Toute lutte contemporaine visant à reconstruire un processus social doit se confronter au problème du renversement des structures à la fois physiques et institutionnelles que le marché libre a lui-même produit en tant que configurations permanentes de notre monde. Intimidante, la tâche n’est cependant pas impossible. La révolution néolibérale a entraîné de grands changements physique et institutionnels ces vingt dernières années (songeons au double impact de la désindustrialisation et de l’affaiblissement du syndicalisme en Grande-Bretagne et aux Etats-Unis par exemple). Pourquoi ne pas envisager des changements tout aussi radicaux (même s’ils pointent vers une orientation différente) lorsque nous pensons aux alternatives ?


Nous touchons ici aux limites éviquées auparavant, celles de l’anti-autoritarisme de la pensée politique émancipatrice, qui refuse la clôture inhérente à tout ensemble particulier de dispositif institutionnel et de type de relation sociale et veut, à l’instar de Lefebvre, maintenir les options indéfiniment ouvertes. Ce qui est ainsi manqué, c’est la reconnaissance du fait que la matérialisation d’un projet exige, au moins pour un temps, une clôture autour de certaines modalités institutionnelles spécifiques et que l’acte de clôture est lui-même un acte matériel, créant sa propre autorité dans les affaires humaines. 

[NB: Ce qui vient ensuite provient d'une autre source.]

(** * Maybe and Result: two small monadic containers

    A shallow embedding of the TypeScript classes [Just]/[Nothing]
    (interface [Maybe]), [Ok]/[Err] (interface [Result]), of the helpers
    [fromNullable], [matchResult] and [safeHead], and of their callers
    [unsafeHeadSquare] and [findLanguage].

    Conventions of the embedding.
    - A class with one field is the constructor of an inductive type; the
      interface is the inductive type; a call through the interface
      ([m.map(fn)]) is a dispatch on the constructor to the method of the
      class ([Just_map], [Nothing_map]).
    - Objects are immutable and are never compared by reference, so an
      object is the value of its field and [this] is the receiver's value.
    - A caller-supplied function is JavaScript code: it may change the world
      and it may throw.  Every method that receives such a function is a
      computation in the monad [M] below; the methods that receive none
      ([isJust], [isOk], [getOrElse], [of]) are plain functions. *)

From Stdlib Require Import ZArith List String Bool.
Import ListNotations.

Set Implicit Arguments.

(** ** Effects of caller-supplied functions *)

Module Eff.

(** How a call ends: with a value, or with a thrown exception. *)
Inductive Completion (Exn A : Type) : Type :=
| Normal (a : A)
| Throw (e : Exn).
Arguments Normal {Exn A} a.
Arguments Throw {Exn A} e.

(** A computation reads the world and leaves a completion and a world. *)
Definition M (World Exn A : Type) : Type :=
  World -> Completion Exn A * World.

Section Ops.
Context {World Exn : Type}.

Definition ret {A} (a : A) : M World Exn A :=
  fun w => (Normal a, w).

Definition bind {A B} (c : M World Exn A) (k : A -> M World Exn B)
  : M World Exn B :=
  fun w =>
    match c w with
    | (Normal a, w') => k a w'
    | (Throw e, w') => (Throw e, w')
    end.

Definition throw {A} (e : Exn) : M World Exn A :=
  fun w => (Throw e, w).

(** A function without effects, seen as a callback. *)
Definition pure {A B} (f : A -> B) : A -> M World Exn B :=
  fun x => ret (f x).
End Ops.

(** A spy: behaves as [f] and appends ([name], argument) to a journal of
    calls, the world of the computation. *)
Definition spy {Exn A B} (name : string) (f : A -> B)
  : A -> M (list (string * A)) Exn B :=
  fun x journal => (Normal (f x), journal ++ [(name, x)]).

(** A counting stub for a function without parameters. *)
Definition counting {Exn B} (b : B) : unit -> M nat Exn B :=
  fun _ n => (Normal b, S n).

End Eff.

Import Eff.

Declare Scope eff_scope.
Delimit Scope eff_scope with eff.
Notation "x <- c ;; k" := (bind c (fun x => k))
  (at level 61, c at next level, right associativity) : eff_scope.
Local Open Scope eff_scope.

(** ** The Maybe monad *)

Module Maybe.

(** [interface Maybe<A>], implemented by [class Just<A>] (one private
    field [value]) and [class Nothing<A>] (no field). *)
Inductive Maybe (A : Type) : Type :=
| Just (value : A)
| Nothing.
Arguments Just {A} value.
Arguments Nothing {A}.

(** A value of static type [T | null]; at run time an absent array
    element or property is [undefined]. *)
Inductive Nullable (T : Type) : Type :=
| JsNull
| JsUndefined
| NonNull (v : T).
Arguments JsNull {T}.
Arguments JsUndefined {T}.
Arguments NonNull {T} v.

(** [value === null] and [value === undefined]: strict equality, no
    coercion. *)
Definition strict_eq_null {T} (value : Nullable T) : bool :=
  match value with JsNull => true | _ => false end.

Definition strict_eq_undefined {T} (value : Nullable T) : bool :=
  match value with JsUndefined => true | _ => false end.

Section Methods.
Context {World Exn : Type}.
Local Abbreviation M := (Eff.M World Exn).

(** *** class Just *)

Definition Just_isJust {A} (value : A) : bool := true.

Definition Just_of {A} (value : A) : Maybe A := Just value.

Definition Just_flatMap {A B} (value : A) (fn : A -> M (Maybe B))
  : M (Maybe B) :=
  fn value.

Definition Just_map {A B} (value : A) (fn : A -> M B) : M (Maybe B) :=
  b <- fn value ;; ret (Just_of b).

Definition Just_orElse {A} (value : A) (handler : unit -> M (Maybe A))
  : M (Maybe A) :=
  let this := Just value in ret this.

Definition Just_getOrElse {A} (value : A) (fallback : A) : A := value.

(** *** class Nothing *)

Definition Nothing_isJust : bool := false.

Definition Nothing_of {A} : Maybe A := Nothing.

Definition Nothing_flatMap {A B} (fn : A -> M (Maybe B)) : M (Maybe B) :=
  ret Nothing.

Definition Nothing_map {A B} (fn : A -> M B) : M (Maybe B) :=
  ret Nothing.

Definition Nothing_orElse {A} (handler : unit -> M (Maybe A))
  : M (Maybe A) :=
  handler tt.

Definition Nothing_getOrElse {A} (fallback : A) : A := fallback.

(** *** calls through the interface *)

Definition isJust {A} (m : Maybe A) : bool :=
  match m with
  | Just value => Just_isJust value
  | Nothing => Nothing_isJust
  end.

Definition map {A B} (m : Maybe A) (fn : A -> M B) : M (Maybe B) :=
  match m with
  | Just value => Just_map value fn
  | Nothing => Nothing_map fn
  end.

Definition flatMap {A B} (m : Maybe A) (fn : A -> M (Maybe B))
  : M (Maybe B) :=
  match m with
  | Just value => Just_flatMap value fn
  | Nothing => Nothing_flatMap fn
  end.

Definition orElse {A} (m : Maybe A) (handler : unit -> M (Maybe A))
  : M (Maybe A) :=
  match m with
  | Just value => Just_orElse value handler
  | Nothing => Nothing_orElse handler
  end.

Definition getOrElse {A} (m : Maybe A) (fallback : A) : A :=
  match m with
  | Just value => Just_getOrElse value fallback
  | Nothing => Nothing_getOrElse fallback
  end.
End Methods.

(** [fromNullable]: the container holds [value] as it was received, so its
    content has the run-time type [T | null | undefined]. *)
Definition fromNullable {T} (value : Nullable T) : Maybe (Nullable T) :=
  if strict_eq_null value || strict_eq_undefined value
  then Just_of value
  else Nothing_of.

End Maybe.

(** ** The Result monad *)

Module Result.

(** [interface Result<TOk, TErr>], implemented by [class Ok] and
    [class Err]; each has one read-only field named [value]. *)
Inductive Result (TOk TErr : Type) : Type :=
| Ok (value : TOk)
| Err (value : TErr).
Arguments Ok {TOk TErr} value.
Arguments Err {TOk TErr} value.

Section Methods.
Context {World Exn : Type}.
Local Abbreviation M := (Eff.M World Exn).

(** *** class Ok *)

Definition Ok_isOk {TOk} (value : TOk) : bool := true.

Definition Ok_of {TOk TErr} (value : TOk) : Result TOk TErr := Ok value.
(** * Teacher performance dashboard: the ASP.NET API behind the React client

    A shallow embedding of the API under [api/]: the models of
    [Models/Dashboard.cs], the [DataService] of [Services/DataService.cs],
    the [AuthController], [DashboardController], [SchoolsController] and
    [TestsController], and the request pipeline configured in [Program.cs];
    and of the part of the React client that talks to it: the dashboard
    slice of the store, the calls of [services/api.ts], the students table
    and the loading of the dashboard page.

    Conventions of the embedding
    - a C# [string] that may be [null] (the query parameters) is an
      [option string]; model properties initialised to [string.Empty] are
      plain strings;
    - [int] is [Z]; the scores of one file never come close to the range of
      the [long] accumulator of [Enumerable.Average], so sums are exact;
    - [double] is modelled by exact rationals [Q] kept in lowest terms
      ([Qred]), so that two equal numbers are the same term; the module
      [Binary64] has the same arithmetic on IEEE doubles, and the two are
      compared where the difference matters, for the class average;
    - time is a [Z] count of milliseconds; [Task.Delay] advances the clock
      of the process by the delay asked for, and further time passes between
      requests;
    - a request may throw, which the controllers catch; requests are handled
      one at a time, each to completion. *)

From Stdlib Require Import ZArith QArith Qround Qabs Ascii String List Lia Lqa.
From Stdlib Require Import PrimFloat Uint63.
From stdpp Require Import base option gmap strings pretty list.
(** * dualread/voice: a shallow embedding of the two scripts

    - [convert_words_to_mp3.py]: word list -> bilingual audio (Pipeline A)
    - [longman3000/categorize_words.py]: word list -> category files (Pipeline B)

    Python [str] values are sequences of Unicode code points, so a string is
    a [list N] here.  External collaborators (the voice backend, ffmpeg, the
    translation backend, WordNet) are oracles collected in a record; every
    call to one of them is recorded in the log of the world. *)

From Stdlib Require Import Ascii String.
From stdpp Require Import base numbers list gmap pretty sorting.

Open Scope N_scope.
Open Scope nat_scope.

(** ** Python strings *)

Abbreviation pystr := (list N).

Fixpoint py (s : string) : pystr :=
  match s with
  | EmptyString => []
  | String a s' => N_of_ascii a :: py s'
  end.

(** The characters [str.strip()] and [str.split(None)] treat as whitespace
    (CPython's [_PyUnicode_IsWhitespace]). *)
Definition isspace (c : N) : bool :=
  ((9 <=? c) && (c <=? 13) || (28 <=? c) && (c <=? 32) ||
   (c =? 133) || (c =? 160) || (c =? 5760) ||
   (8192 <=? c) && (c <=? 8202) ||
   (c =? 8232) || (c =? 8233) || (c =? 8239) || (c =? 8287) ||
   (c =? 12288))%N.

Fixpoint lstrip (s : pystr) : pystr :=
  match s with
  | c :: s' => if isspace c then lstrip s' else s
  | [] => []
  end.

Definition rstrip (s : pystr) : pystr := rev (lstrip (rev s)).

(** [line.strip()] *)
Definition strip (s : pystr) : pystr := rstrip (lstrip s).

(** The maximal whitespace-free prefix of [s], and what follows it. *)
Fixpoint span_word (s : pystr) : pystr * pystr :=
  match s with
  | c :: s' =>
      if isspace c then ([], s)
      else let '(w, r) := span_word s' in (c :: w, r)
  | [] => ([], [])
  end.

(** [s.split(None, maxsplit)]: leading whitespace is skipped; once
    [maxsplit] splits are done the remainder is kept as it is. *)
Fixpoint split_none (maxsplit : nat) (s : pystr) : list pystr :=
  match lstrip s with
  | [] => []
  | s1 =>
      match maxsplit with
      | O => [s1]
      | S m => let '(w, r) := span_word s1 in w :: split_none m r
      end
  end.

(** [s.startswith(p)] *)
Fixpoint startswith (p s : pystr) : bool :=
  match p, s with
  | [], _ => true
  | a :: p', b :: s' => (a =? b)%N && startswith p' s'
  | _ :: _, [] => false
  end.

(** [sep.join(parts)] *)
Fixpoint join {A} (sep : list A) (parts : list (list A)) : list A :=
  match parts with
  | [] => []
  | [p] => p
  | p :: rest => p ++ sep ++ join sep rest
  end.

(** Iterating over a file opened in text mode: the content is cut after
    every line terminator; with universal newlines CR and CR LF are read
    as LF. *)
Fixpoint readlines_go (cur : pystr) (s : pystr) : list pystr :=
  match s with
  | [] => match cur with [] => [] | _ => [cur] end
  | c :: s' =>
      if (c =? 10)%N then (cur ++ [10%N]) :: readlines_go [] s'
      else if (c =? 13)%N then
        match s' with
        | d :: s'' =>
            if (d =? 10)%N then (cur ++ [10%N]) :: readlines_go [] s''
            else (cur ++ [10%N]) :: readlines_go [] s'
        | [] => [cur ++ [10%N]]
        end
      else readlines_go (cur ++ [c]) s'
  end.

Definition readlines (content : pystr) : list pystr := readlines_go [] content.

(** ** convert_words_to_mp3.py: the parser *)

(** A word entry [(chinese, english)]; [english] is [None] for a title. *)
Definition entry : Type := pystr * option pystr.

(** The body of the loop of [parse_word_file] for one line. *)
Definition parse_line (words : list entry) (line : pystr) : list entry :=
  let line := strip line in
  if bool_decide (line = []) || startswith (py "#") line then words
  else
    let parts := split_none 1 line in
    match parts with
    | chinese :: english :: _ => words ++ [(chinese, Some english)]
    | [chinese] => words ++ [(chinese, None)]
    | [] => words
    end.

Definition parse_lines (lines : list pystr) : list entry :=
  foldl parse_line [] lines.

(** ** The world of a run *)

(** Files: text, or audio clips described by what they contain. *)
Inductive file : Type :=
  | Text (content : pystr)
  | Speech (text voice rate : pystr)
  | Silence (duration_ms : N)
  | Merged (playlist : option pystr).

(** A file that was opened for writing and never written to. *)
Definition empty_file : file := Text [].

Definition text_of (f : option file) : option pystr :=
  match f with
  | Some (Text content) => Some content
  | _ => None
  end.

(** An ffmpeg command line.  [GenSilence] is the [lavfi anullsrc] command
    of [generate_silence]; [Concat] is the [-f concat] command of
    [merge_audio_files], which reads the list file it names. *)
Inductive ffmpeg_cmd : Type :=
  | GenSilence (output_file : pystr) (duration_ms : N)
  | Concat (list_file output_file : pystr).

Inductive exn : Type :=
  | CalledProcessError (cmd : ffmpeg_cmd)
  | FileNotFoundError (path : pystr)
  | UnicodeDecodeError (path : pystr).

Inductive outcome (A : Type) : Type :=
  | Ok (a : A)
  | Raise (e : exn).
Arguments Ok {A} a.
Arguments Raise {A} e.

(** What the converter prints. *)
Inductive message : Type :=
  | MsgProcessing (input_file : pystr)
  | MsgOutput (output_file : pystr)
  | MsgNoWords
  | MsgFound (n : nat)
  | MsgEntry (i n : nat) (chinese : pystr) (english : option pystr)
  | MsgMerging
  | MsgDone (output_file : pystr)
  | MsgRetry (attempt max : nat) (text : pystr)
  | MsgWarning (text : pystr)
  | MsgNoTxt (directory : pystr)
  | MsgFoundTxt (n : nat)
  | MsgBlank.

Inductive event : Type :=
  | Print (m : message)
  | Sleep (seconds : nat)
  | TtsCall (text voice rate output_file : pystr) (ok : bool)
  | Ffmpeg (cmd : ffmpeg_cmd) (reads : option pystr) (ok : bool).

(** The external collaborators.  The [n]-th call to the voice backend
    succeeds or raises as [tts_backend n] says; when it raises,
    [tts_left n] is what it leaves at the output path: nothing when it
    failed before [save] had opened the file, otherwise the file as far as
    it was written ([save] opens it for writing before the audio is
    streamed, so it is empty when nothing had arrived).
    The [n]-th ffmpeg process exits with status zero or not as
    [ffmpeg_exit n] says. *)
Record services : Type := {
  tts_backend : nat → pystr → pystr → pystr → bool;
  tts_left : nat → pystr → pystr → pystr → option file;
  ffmpeg_exit : nat → ffmpeg_cmd → bool;
  mkdtemp : nat → pystr;
  glob_txt : pystr → list pystr;
}.

Record world : Type := {
  fs : gmap pystr file;
  log : list event;
  tts_calls : nat;
  ffmpeg_calls : nat;
  tmp_dirs : nat;
}.

Definition set_fs (f : gmap pystr file → gmap pystr file) (w : world) : world :=
  {| fs := f (fs w); log := log w; tts_calls := tts_calls w;
     ffmpeg_calls := ffmpeg_calls w; tmp_dirs := tmp_dirs w |}.
Definition add_log (e : event) (w : world) : world :=
  {| fs := fs w; log := log w ++ [e]; tts_calls := tts_calls w;
     ffmpeg_calls := ffmpeg_calls w; tmp_dirs := tmp_dirs w |}.
Definition tick_tts (w : world) : world :=
  {| fs := fs w; log := log w; tts_calls := S (tts_calls w);
     ffmpeg_calls := ffmpeg_calls w; tmp_dirs := tmp_dirs w |}.
Definition tick_ffmpeg (w : world) : world :=
  {| fs := fs w; log := log w; tts_calls := tts_calls w;
     ffmpeg_calls := S (ffmpeg_calls w); tmp_dirs := tmp_dirs w |}.
Definition tick_tmp (w : world) : world :=
  {| fs := fs w; log := log w; tts_calls := tts_calls w;
     ffmpeg_calls := ffmpeg_calls w; tmp_dirs := S (tmp_dirs w) |}.

(** Computations: state passing with exceptions. *)
Definition M (A : Type) : Type := world → outcome A * world.

Definition run {A} (m : M A) (w : world) : outcome A * world := m w.

Global Instance M_ret : MRet M := λ A a w, (Ok a, w).
Global Instance M_bind : MBind M := λ A B f m w,
  match m w with
  | (Ok a, w') => f a w'
  | (Raise e, w') => (Raise e, w')
  end.

Definition raise {A} (e : exn) : M A := λ w, (Raise e, w).
Definition emit (e : event) : M unit := λ w, (Ok (), add_log e w).
Definition print (m : message) : M unit := emit (Print m).
Definition sleep (seconds : nat) : M unit := emit (Sleep seconds).
Definition write_file (path : pystr) (f : file) : M unit :=
  λ w, (Ok (), set_fs (insert path f) w).

(** ** Paths *)

Definition slash : N := 47%N.
Definition dot : N := 46%N.
Definition underscore : N := 95%N.
Definition newline : N := 10%N.

(** [os.path.join(a, b)] on POSIX. *)
Definition path_join (a b : pystr) : pystr :=
  if startswith [slash] b then b
  else if bool_decide (a = []) || startswith [slash] (rev a) then a ++ b
  else a ++ [slash] ++ b.

(** [s.rfind(c)], [None] for -1. *)
Fixpoint rfind (c : N) (s : pystr) : option nat :=
  match s with
  | [] => None
  | d :: s' =>
      match rfind c s' with
      | Some i => Some (S i)
      | None => if (d =? c)%N then Some 0 else None
      end
  end.

Fixpoint splitext_scan (p : pystr) (dotIndex : nat) (indices : list nat)
  : option pystr :=
  match indices with
  | [] => None
  | filenameIndex :: rest =>
      if bool_decide (take 1 (drop filenameIndex p) ≠ [dot])
      then Some (take dotIndex p)
      else splitext_scan p dotIndex rest
  end.

(** [os.path.splitext(p)[0]] *)
Definition splitext_root (p : pystr) : pystr :=
  match rfind dot p with
  | None => p
  | Some dotIndex =>
      let first := match rfind slash p with Some i => S i | None => 0 end in
      if first <=? dotIndex then
        match splitext_scan p dotIndex (seq first (dotIndex - first)) with
        | Some root => root
        | None => p
        end
      else p
  end.

(** True when [p] lies inside directory [d]. *)
Definition inside (d p : pystr) : bool :=
  startswith (if startswith [slash] (rev d) then d else d ++ [slash]) p.

(** [with tempfile.TemporaryDirectory() as temp_dir]: the directory and all
    it holds are removed on exit, also when the body raises. *)
Definition with_temp_dir {A} (sv : services) (body : pystr → M A) : M A :=
  λ w,
    let temp_dir := mkdtemp sv (tmp_dirs w) in
    let '(r, w') := body temp_dir (tick_tmp w) in
    (r, set_fs (filter (λ kv, inside temp_dir kv.1 = false)) w').

(** ** convert_words_to_mp3.py *)

Definition CHINESE_VOICE : pystr := py "zh-CN-XiaoxiaoNeural".
Definition ENGLISH_VOICE : pystr := py "en-US-JennyNeural".
Definition RATE : pystr := py "-10%".
Definition PAUSE_BETWEEN_WORDS : N := 800.
Definition PAUSE_BETWEEN_LANGUAGES : N := 500.
Definition MAX_RETRIES : nat := 3.

(** [subprocess.run(cmd, capture_output=True, check=True)] for ffmpeg. *)
Definition run_ffmpeg (sv : services) (cmd : ffmpeg_cmd) : M unit :=
  λ w,
    let ok := ffmpeg_exit sv (ffmpeg_calls w) cmd in
    let reads :=
      match cmd with
      | GenSilence _ _ => None
      | Concat list_file _ => text_of (fs w !! list_file)
      end in
    let w1 := add_log (Ffmpeg cmd reads ok) (tick_ffmpeg w) in
    if ok then
      match cmd with
      | GenSilence output_file duration_ms =>
          (Ok (), set_fs (insert output_file (Silence duration_ms)) w1)
      | Concat _ output_file =>
          (Ok (), set_fs (insert output_file (Merged reads)) w1)
      end
    else (Raise (CalledProcessError cmd), w1).

Definition generate_silence (sv : services) (output_file : pystr)
    (duration_ms : N) : M unit :=
  run_ffmpeg sv (GenSilence output_file duration_ms).

(** What a failed [save] leaves of the files: the output file as far as it
    was written, when it had been opened. *)
Definition leave (left : option file) (output_file : pystr) (m : gmap pystr file)
  : gmap pystr file :=
  match left with
  | Some f => <[output_file := f]> m
  | None => m
  end.

(** [edge_tts.Communicate(text, voice, rate=RATE).save(output_file)] inside
    [try]: [true] when the clip was saved, [false] when an exception was
    caught. *)
Definition communicate_save (sv : services) (text voice output_file : pystr)
  : M bool :=
  λ w,
    let ok := tts_backend sv (tts_calls w) text voice RATE in
    let left := tts_left sv (tts_calls w) text voice RATE in
    let w1 := add_log (TtsCall text voice RATE output_file ok) (tick_tts w) in
    if ok then (Ok true, set_fs (insert output_file (Speech text voice RATE)) w1)
    else (Ok false, set_fs (leave left output_file) w1).

(** The [for attempt in range(MAX_RETRIES)] loop of [text_to_speech]. *)
Fixpoint text_to_speech_loop (sv : services) (attempts : list nat)
    (text voice output_file : pystr) : M bool :=
  match attempts with
  | [] => mret false
  | attempt :: rest =>
      saved ← communicate_save sv text voice output_file;
      if saved : bool then mret true
      else if attempt <? MAX_RETRIES - 1 then
        print (MsgRetry (attempt + 1) MAX_RETRIES text);;
        sleep 1;;
        text_to_speech_loop sv rest text voice output_file
      else
        print (MsgWarning text);;
        generate_silence sv output_file 100;;
        mret false
  end.
(** ** Bytes that are not opcodes *)

(** A byte above the length of the table is refused. *)
Lemma opcode_above_table_length_is_refused (fee : Z) (vm : VM C) (b : byte) :
  0 <= pc vm ->
  nth_error (code vm) (Z.to_nat (pc vm)) = Some b ->
  len OpCodes < byte_val b ->
  iter fee vm
  = Ok (Return false, fee)
       (with_evaluationStack (with_pc vm (pc vm + 1))
          (snd (Stack.Push (StrToBigInt "Not a valid opCode") (evaluationStack vm)))).
Proof.
  intros Hpc Hb Hgt. unfold iter, bind at 1. rewrite (fetch_ok vm b Hpc Hb).
  destruct (len OpCodes <? byte_val b) eqn:E; [| lia].
  unfold bind. rewrite pushStr_eq. reflexivity.
Qed.

(** C1.  The claim fails for the byte that equals the length of the table:
    the test [len(OpCodes) < int(opCode)] lets it through, and the look-up
    [OpCodes[int(opCode)]] of its price is out of range, a run-time panic
    that leaves [Exec]. *)
Theorem opcode_equal_to_table_length_panics (fee : Z) (vm : VM C) (b : byte) :
  0 <= pc vm ->
  nth_error (code vm) (Z.to_nat (pc vm)) = Some b ->
  byte_val b = len OpCodes ->
  iter fee vm = Panicked /\ forall fuel, loop (S fuel) fee vm = Some Panicked.
Proof.
  intros Hpc Hb Heq.
  assert (Hi : iter fee vm = Panicked).
  { unfold iter, bind at 1. rewrite (fetch_ok vm b Hpc Hb).
    destruct (len OpCodes <? byte_val b) eqn:E; [lia |].
    destruct (nth_error OpCodes (Z.to_nat (byte_val b))) as [entry|] eqn:He.
    - apply table_entry_in_range in He. lia.
    - reflexivity. }
  split; [exact Hi |]. intros fuel. apply loop_panics, Hi.
Qed.

(** ** Division and modulo by zero *)

Lemma getElementMemoryUsage_min (bitlen : Z) : 8 <= getElementMemoryUsage bitlen.
Proof.
  unfold getElementMemoryUsage.
  change 8 with (2 ^ 3) at 1.
  apply Z.pow_le_mono_r; [lia |].
  change 3 with (Z.log2_up 8).
  apply Z.log2_up_le_mono. lia.
Qed.

Lemma exec_div_mod_by_zero (op : Op) (vm : VM C)
  (right_ left_ : BigInt) (rest : list BigInt) :
  op = DIV \/ op = MOD ->
  Stack.Stack (evaluationStack vm) = right_ :: left_ :: rest ->
  big.Cmp right_ 0 = 0 ->
  exec_op op vm
  = Ok (Return false)
       (with_evaluationStack vm
          (snd (Stack.Push (StrToBigInt "Division by Zero")
                  (Stack.mk rest
                     (Stack.memoryUsage (evaluationStack vm)
                      - getElementMemoryUsage (big.BitLen right_)
                      - getElementMemoryUsage (big.BitLen left_))
                     (Stack.memoryMax (evaluationStack vm)))))).
Proof.
  intros [-> | ->] Hs Hz; cbn [exec_op]; unfold pop2, bind;
    rewrite (evalPop_cons vm right_ (left_ :: rest) Hs); cbn beta iota;
    rewrite (evalPop_cons _ left_ rest) by reflexivity;
    cbn [checkErrors ret negb]; rewrite Hz; cbn [Z.eqb];
    rewrite halt_eq; reflexivity.
Qed.
(** X7: [create_product] refuses a SKU that some product row already
    carries: it answers 400 "SKU already exists" and writes nothing. *)
Theorem duplicate_sku_rejected payload db k p :
  products db !! k = Some p ->
  Product.sku p = ProductCreate.sku payload ->
  create_product payload db =
    (Raise (HTTPException 400 "SKU already exists"), db).
Proof.
  intros Hk Hsku.
  destruct (fetchone_is_Some
              (fun kv : Z * Product.t =>
                 bool_decide (Product.sku kv.2 = ProductCreate.sku payload))
              (products db) k p Hk) as [kv E].
  { by apply bool_decide_eq_true. }
  by apply (create_product_duplicate _ _ kv).
Qed.

Lemma update_row_sku u p p' :
  update_row u p = Some p' -> Product.sku p' = Product.sku p.
Proof.
  unfold update_row. intros H.
  repeat match type of H with
         | (?x ≫= _) = _ => destruct x eqn:?; cbn in H; [|done]
         end.
  by injection H as <-.
Qed.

L’abandon de tout discours sur l’utopie de la part de la gauche a donc laissé en friche la question d’une autorité valide et légitime, ou plus exactement il a laissé cette question aux mains des moralismes conservateurs, celles des néolibéraux et/ou du discours religieux. Il a laissé le concept d’utopie à l’état de pur signifiant, dépourvu de tout référent matériel dans le monde réel. Et pour bien des penseurs contemporains, c’est exactement à cela que ce concept peut et doit se limiter : un pur signifiant d’une espérance destinée à rester éternellement privée de référent matériel. Ce qu’il convient donc de rappeler, c’est que sans une vision de l’Utopie, il n’y a aucun moyen de définir la destination vers laquelle nous souhaitons embarquer.

David Harvey



[7]. Cf. H. Lefebvre, La production de l’espace, Paris, Anthropos, 2000.